Artificial Intelligence in Ischemic Stroke Lesion Segmentation: A Narrative Review of Deep Learning Methods, Clinical Utility, and Future Directions.
Journal:
Journal of imaging informatics in medicine
Published Date:
Jul 17, 2026
Abstract
Ischemic stroke management is time-sensitive, and lesion segmentation supports treatment selection, prognostication, and reproducible quantification. Deep learning (DL) aims to accelerate and standardize lesion delineation to augment neuroimaging workflows. We conducted a narrative review of DL-based ischemic stroke lesion segmentation studies published from 2020 to 2025. PubMed, Google Scholar, Scopus, and IEEE Xplore were searched; ~ 500 records were identified, and 40 full-text studies were included after screening. We extracted imaging modality, architecture, segmentation targets, and reported performance (primarily Dice similarity coefficient [DSC]) for descriptive synthesis; exploratory LOESS curves were used only to visualize broader temporal trends and were not interpreted inferentially. U-Net backbones and variants remained dominant, with gains from residual and attention mechanisms and standardized pipelines. On MRI (especially DWI/ADC), many studies reported DSC > 0.80; residual/attention U-Nets reached ~ 0.87 and nnU-Net achieved ~ 0.80-0.82. Since 2023, transformer-based and ensemble approaches have increasingly appeared among top-performing MRI models, with multisite DWI reports approaching ~ 0.90. CT/NCCT segmentation was more variable, with typical research DSC ~ 0.35-0.65, but late-period hybrid CNN-transformer, ensemble, and multimodal approaches reported DSC approaching ~ 0.8, and NCCT tools report higher performance.
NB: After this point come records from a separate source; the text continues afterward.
(** *** The file *)
Definition map_header_layout : list nat := [4; 1; 1; 2; 16; 8; 4; 4; 8; 8; 4; 4]%nat.

Definition map_header id store pb count image_end : bytes :=
  concat (sealed (map_header_fields id store pb count image_end)).

Lemma length_map_header id store pb count image_end :
  length store = 16%nat → length (map_header id store pb count image_end) = 64%nat.
Proof. intros Hs. unfold map_header. rewrite length_concat_fields. cbn. by rewrite Hs. Qed.

(** What a map file is made of. *)
Record wf_map (id : Z) (store : bytes) (pb image_end : Z) (es : list PageMapEntry) : Prop := {
  wm_id : is_u64 id ∧ id ≠ 0;
  wm_store : wf_incarnation store;
  wm_page_bytes : is_u32 pb ∧ pb ≠ 0;
  wm_image_end : is_u64 image_end;
  wm_entries : Forall wf_entry es;
  wm_valid : valid_from None [] es;
  wm_bytes : 68 + 32 * len es ≤ U64_MAX
}.

Definition map_body id store pb image_end es : bytes := map_header id store pb (len es) image_end ++ records_bytes es.

Definition map_file id store pb image_end es : bytes :=
  map_body id store pb image_end es ++ u32_le (crc32c (map_body id store pb image_end es)).

Definition map_reference id store pb image_end es : PageMapRef :=
  {| pr_id := id; pr_file_bytes := 68 + 32 * len es; pr_checksum := crc32c (map_body id store pb image_end es) |}.

Lemma encode_map_Ok id store pb image_end es bs r :
  pb ≠ 0 →
  encode_map id store pb image_end es = Ok (bs, r) ↔
  valid_from None [] es ∧ 68 + 32 * len es ≤ U64_MAX ∧ bs = map_file id store pb image_end es ∧
  r = map_reference id store pb image_end es.
Proof.
  intros Hpb. unfold encode_map. rewrite (proj2 (Z.eqb_neq pb 0)) by done. pose proof (len_nonneg es) as Hn.
  destruct (map_file_bytes (len es)) as [t|] eqn:Et; cbn [ok_or].
  - apply map_file_bytes_Some in Et as [-> Ht]; [|done].
    destruct (encode_records None [] es) as [rs|e] eqn:Er.
    + apply encode_records_Ok in Er as [Hv ->]. split; [by intros [= <- <-]|by intros (_ & _ & -> & ->)].
    + split; [done|]. intros (Hv & _). exfalso.
      pose proof (proj2 (encode_records_Ok es None [] _) (conj Hv eq_refl)) as E. by rewrite E in Er.
  - split; [done|]. intros (_ & Ht & _). exfalso.
    pose proof (proj2 (map_file_bytes_Some (len es) _ Hn) (conj eq_refl Ht)) as E. congruence.
Qed.

Lemma length_map_file id store pb image_end es :
  length store = 16%nat → length (map_file id store pb image_end es) = (68 + 32 * length es)%nat.
Proof.
  intros Hs. unfold map_file, map_body. rewrite !length_app, length_map_header, length_records, length_u32_le by done. lia.
Qed.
Overall trends suggested gradual improvement for MRI and a U-shaped trajectory for CT. DL stroke lesion segmentation is maturing toward clinical viability, most convincingly for MRI, while CT applications remain constrained by subtle early ischemic change and generalization challenges. Many studies remain retrospective and may not reflect real-world performance and access constraints, reinforcing the need for prospective, multicenter validation and scalable deployment pathways to enable equitable impact.